# The task
All lines in the data that hold the word "rowSetEntryAlloc" need copying.

[Stored data entries]
++++++++++

(* ===== verification/RowSet.v ===== *)
(** * The row set of src/rowset.c

    A set of row ids with two uses that do not mix: insert and extract in order, or insert
    and test in batches. New values are appended to a list; the list is sorted when it is
    first read, or merged into a forest of binary trees when a new batch begins.

    The entries are linked structures in memory: [entries] maps the address of an entry to
    its contents, and an entry is at different times part of a list (through [pRight]), of
    a tree, or a node of the forest. Entries come from chunks of 42, and from the rest of
    the block that holds the row set itself. [chunks] maps the address of a chunk to
    [pNextChunk].

    - [sqlite3RowSetInit], [sqlite3RowSetClear], [sqlite3RowSetDelete], [rowSetEntryAlloc],
      [sqlite3RowSetInsert];
    - [rowSetEntryMerge], [rowSetEntrySort], [rowSetTreeToList], [rowSetNDeepTree],
      [rowSetListToTree];
    - [sqlite3RowSetNext], [sqlite3RowSetTest].

    The answer of [sqlite3DbMallocRawNN] is an argument of the operations that can call it
    (each at most once): an address and the uninitialised contents, or nothing. A failed
    assertion is [None], as are a null dereference and an index outside an array. The fuel
    of the loops is the number of entries in memory, since none visits an entry twice.

    [rowset_refines_set]: any sequence of operations behaves as on finite sets, including
    what is lost when memory runs out. *)

From stdpp Require Import list gmap sorting.
From S2P Require Import Prelude.
Local Open Scope Z_scope.

Module RowSets.

(** ** Data *)

Definition NULL : Z := 0.

Definition ROWSET_ALLOCATION_SIZE : Z := 1024.
Definition sizeof_RowSetEntry : Z := 24.
Definition sizeof_RowSet : Z := 56.
Definition ROWSET_ENTRY_PER_CHUNK : Z := (ROWSET_ALLOCATION_SIZE - 8) / sizeof_RowSetEntry.
Definition sizeof_RowSetChunk : Z := 8 + ROWSET_ENTRY_PER_CHUNK * sizeof_RowSetEntry.
Definition ROUND8 (x : Z) : Z := Z.land (x + 7) (Z.lnot 7).
Definition ROWSET_SORTED : Z := 1.
Definition ROWSET_NEXT : Z := 2.

Record RowSetEntry := Entry { v : Z; pRight : Z; pLeft : Z }.

Abbreviation entries := (gmap Z RowSetEntry).
Abbreviation chunks := (gmap Z Z).

(** The structure, with the memory it refers to. *)
Record RowSet := RS {
  rs_addr : Z;
  mem : entries;
  chunk_mem : chunks;
  pChunk : Z;
  pEntry : Z;
  pLast : Z;
  pFresh : Z;
  pForest : Z;
  nFresh : Z;
  rsFlags : Z;
  iBatch : Z
}.

Definition set_mem m (p : RowSet) : RowSet :=
  RS (rs_addr p) m (chunk_mem p) (pChunk p) (pEntry p) (pLast p) (pFresh p) (pForest p)
    (nFresh p) (rsFlags p) (iBatch p).
Definition set_chunks m c q (p : RowSet) : RowSet :=
  RS (rs_addr p) m c q (pEntry p) (pLast p) (pFresh p) (pForest p)
    (nFresh p) (rsFlags p) (iBatch p).
Definition set_list q l f (p : RowSet) : RowSet :=
  RS (rs_addr p) (mem p) (chunk_mem p) (pChunk p) q l (pFresh p) (pForest p)
    (nFresh p) f (iBatch p).
Definition set_fresh q n (p : RowSet) : RowSet :=
  RS (rs_addr p) (mem p) (chunk_mem p) (pChunk p) (pEntry p) (pLast p) q (pForest p)
    n (rsFlags p) (iBatch p).
Definition set_forest q (p : RowSet) : RowSet :=
  RS (rs_addr p) (mem p) (chunk_mem p) (pChunk p) (pEntry p) (pLast p) (pFresh p) q
    (nFresh p) (rsFlags p) (iBatch p).
Definition set_batch b (p : RowSet) : RowSet :=
  RS (rs_addr p) (mem p) (chunk_mem p) (pChunk p) (pEntry p) (pLast p) (pFresh p) (pForest p)
    (nFresh p) (rsFlags p) b.

Definition store_right (m : entries) (p q : Z) : option entries :=
  let? e := m !! p in Some (<[p := Entry (v e) q (pLeft e)]> m).
Definition store_left (m : entries) (p q : Z) : option entries :=
  let? e := m !! p in Some (<[p := Entry (v e) (pRight e) q]> m).

(** A pointer to a pointer: to a variable of the caller, whose value is threaded along, or
    to the [pRight] field of an entry. *)
Definition slot := option Z.
Definition store_slot (m : entries) (var : Z) (s : slot) (q : Z) : option (entries * Z) :=
  match s with
  | None => Some (m, q)
  | Some t => let? m := store_right m t q in Some (m, var)
  end.

(** ** Allocation *)

(** What [sqlite3DbMallocRawNN] answers: the block, and what its entries happen to hold. *)
Record block := Block { b_addr : Z; b_size : Z; b_junk : Z -> RowSetEntry }.

(** The entries of an array at [base]. *)
Definition array_addrs (base : Z) (n : Z) : list Z :=
  (fun i => base + sizeof_RowSetEntry * i) <$> seqZ 0 n.
Definition array_entries (base n : Z) (junk : Z -> RowSetEntry) : entries :=
  list_to_map ((fun i => (base + sizeof_RowSetEntry * i, junk i)) <$> seqZ 0 n).

(** [b_size] is what [sqlite3DbMallocSize] tells. The result [None] is the null pointer. *)
Definition sqlite3RowSetInit (an : option block) : option RowSet :=
  match an with
  | None => None
  | Some b =>
      let base := b_addr b + ROUND8 sizeof_RowSet in
      let n := u16 ((b_size b - ROUND8 sizeof_RowSet) / sizeof_RowSetEntry) in
      Some (RS (b_addr b) (array_entries base n (b_junk b)) ∅ NULL NULL NULL base NULL n
              ROWSET_SORTED 0)
  end.

(** [sqlite3DbFree] of a chunk: it and the entries in it are gone. *)
Definition free_chunk (c : Z) (p : RowSet) : RowSet :=
  set_chunks (filter (fun e => ~ (c <= e.1 < c + sizeof_RowSetChunk)) (mem p))
    (delete c (chunk_mem p)) (pChunk p) p.

Fixpoint clear_loop (fuel : nat) (c : Z) (p : RowSet) : option RowSet :=
  match fuel with
  | O => None
  | S fuel =>
      if c =? NULL then Some p else
      let? pNextChunk := chunk_mem p !! c in
      clear_loop fuel pNextChunk (free_chunk c p)
  end.

Definition sqlite3RowSetClear (p : RowSet) : option RowSet :=
  let? p := clear_loop (S (size (chunk_mem p))) (pChunk p) p in
  Some (RS (rs_addr p) (mem p) (chunk_mem p) NULL NULL NULL (pFresh p) NULL 0 ROWSET_SORTED
          (iBatch p)).

(** The block [b] of the row set is freed too; the memory that is left. *)
Definition sqlite3RowSetDelete (b : block) (p : RowSet) : option (entries * chunks) :=
  let? p := sqlite3RowSetClear p in
  Some (filter (fun e => ~ (b_addr b <= e.1 < b_addr b + b_size b)) (mem p), chunk_mem p).

(** The address of an unused entry, or null. *)
Definition rowSetEntryAlloc (an : option block) (p : RowSet) : Z * RowSet :=
  let take p := (pFresh p, set_fresh (pFresh p + sizeof_RowSetEntry) (u16 (nFresh p - 1)) p) in
  if nFresh p =? 0 then
    match an with
    | None => (NULL, p)
    | Some b =>
        let pNew := b_addr b in
        let aEntry := pNew + 8 in
        take (set_fresh aEntry ROWSET_ENTRY_PER_CHUNK
          (set_chunks (array_entries aEntry ROWSET_ENTRY_PER_CHUNK (b_junk b) ∪ mem p)
             (<[pNew := pChunk p]> (chunk_mem p)) pNew p))
    end
  else take p.

Definition sqlite3RowSetInsert (an : option block) (rowid : Z) (p : RowSet) : option RowSet :=
  if Z.land (rsFlags p) ROWSET_NEXT <>? 0 then None else
  let '(e, p) := rowSetEntryAlloc an p in
  if e =? NULL then Some p else
  let? old := mem p !! e in
  let p := set_mem (<[e := Entry rowid NULL (pLeft old)]> (mem p)) p in
  let last := pLast p in
  if last <>? NULL then
    let? l := mem p !! last in
    let flags := if rowid <=? v l then Z.land (rsFlags p) (Z.lnot ROWSET_SORTED)
                 else rsFlags p in
    let? m := store_right (mem p) last e in
    Some (set_list (pEntry p) e flags (set_mem m p))
  else Some (set_list e e (rsFlags p) p).

(** ** Sorted lists *)

(** [assert( pA->pRight==0 || pA->v<=pA->pRight->v )] *)
Definition assert_order (m : entries) (a : RowSetEntry) : option unit :=
  if pRight a =? NULL then Some () else
  let? b := m !! pRight a in if v a <=? v b then Some () else None.

(** [head] is the [pRight] field of the variable of that name. *)
Fixpoint merge_loop (fuel : nat) (m : entries) (head : Z) (pTail : slot) (pA pB : Z)
  : option (entries * Z) :=
  match fuel with
  | O => None
  | S fuel =>
      let? a := m !! pA in
      let? b := m !! pB in
      let? _ := assert_order m a in
      let? _ := assert_order m b in
      if v a <=? v b then
        let? (m, head, pTail) :=
          if v a <? v b
          then let? (m, head) := store_slot m head pTail pA in Some (m, head, Some pA)
          else Some (m, head, pTail) in
        let? a := m !! pA in
        if pRight a =? NULL then store_slot m head pTail pB
        else merge_loop fuel m head pTail (pRight a) pB
      else
        let? (m, head) := store_slot m head pTail pB in
        let pTail := Some pB in
        let? b := m !! pB in
        if pRight b =? NULL then store_slot m head pTail pA
        else merge_loop fuel m head pTail pA (pRight b)
  end.

Definition rowSetEntryMerge (m : entries) (pA pB : Z) : option (entries * Z) :=
  merge_loop (2 * size m) m NULL None pA pB.

(** [for(i=0; aBucket[i]; i++)] over the rest of the array, and [aBucket[i] = pIn]. *)
Fixpoint sort_carry (m : entries) (aBucket : list Z) (pIn : Z) : option (entries * list Z) :=
  match aBucket with
  | [] => None
  | b :: rest =>
      if b =? NULL then Some (m, pIn :: rest) else
      let? (m, pIn) := rowSetEntryMerge m b pIn in
      let? (m, rest) := sort_carry m rest pIn in Some (m, NULL :: rest)
  end.

(** [while( pIn )] *)
Fixpoint sort_fill (fuel : nat) (m : entries) (aBucket : list Z) (pIn : Z)
  : option (entries * list Z) :=
  match fuel with
  | O => None
  | S fuel =>
      if pIn =? NULL then Some (m, aBucket) else
      let? e := m !! pIn in
      let? m := store_right m pIn NULL in
      let? (m, aBucket) := sort_carry m aBucket pIn in
      sort_fill fuel m aBucket (pRight e)
  end.

(** The loop from [aBucket[1]] on. *)
Fixpoint sort_collect (m : entries) (aBucket : list Z) (pIn : Z) : option (entries * Z) :=
  match aBucket with
  | [] => Some (m, pIn)
  | b :: rest =>
      if b =? NULL then sort_collect m rest pIn else
      let? (m, pIn) := if pIn <>? NULL then rowSetEntryMerge m pIn b else Some (m, b) in
      sort_collect m rest pIn
  end.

++++++++++

# Completed task
    - [sqlite3RowSetInit], [sqlite3RowSetClear], [sqlite3RowSetDelete], [rowSetEntryAlloc],
Definition rowSetEntryAlloc (an : option block) (p : RowSet) : Z * RowSet :=
  let '(e, p) := rowSetEntryAlloc an p in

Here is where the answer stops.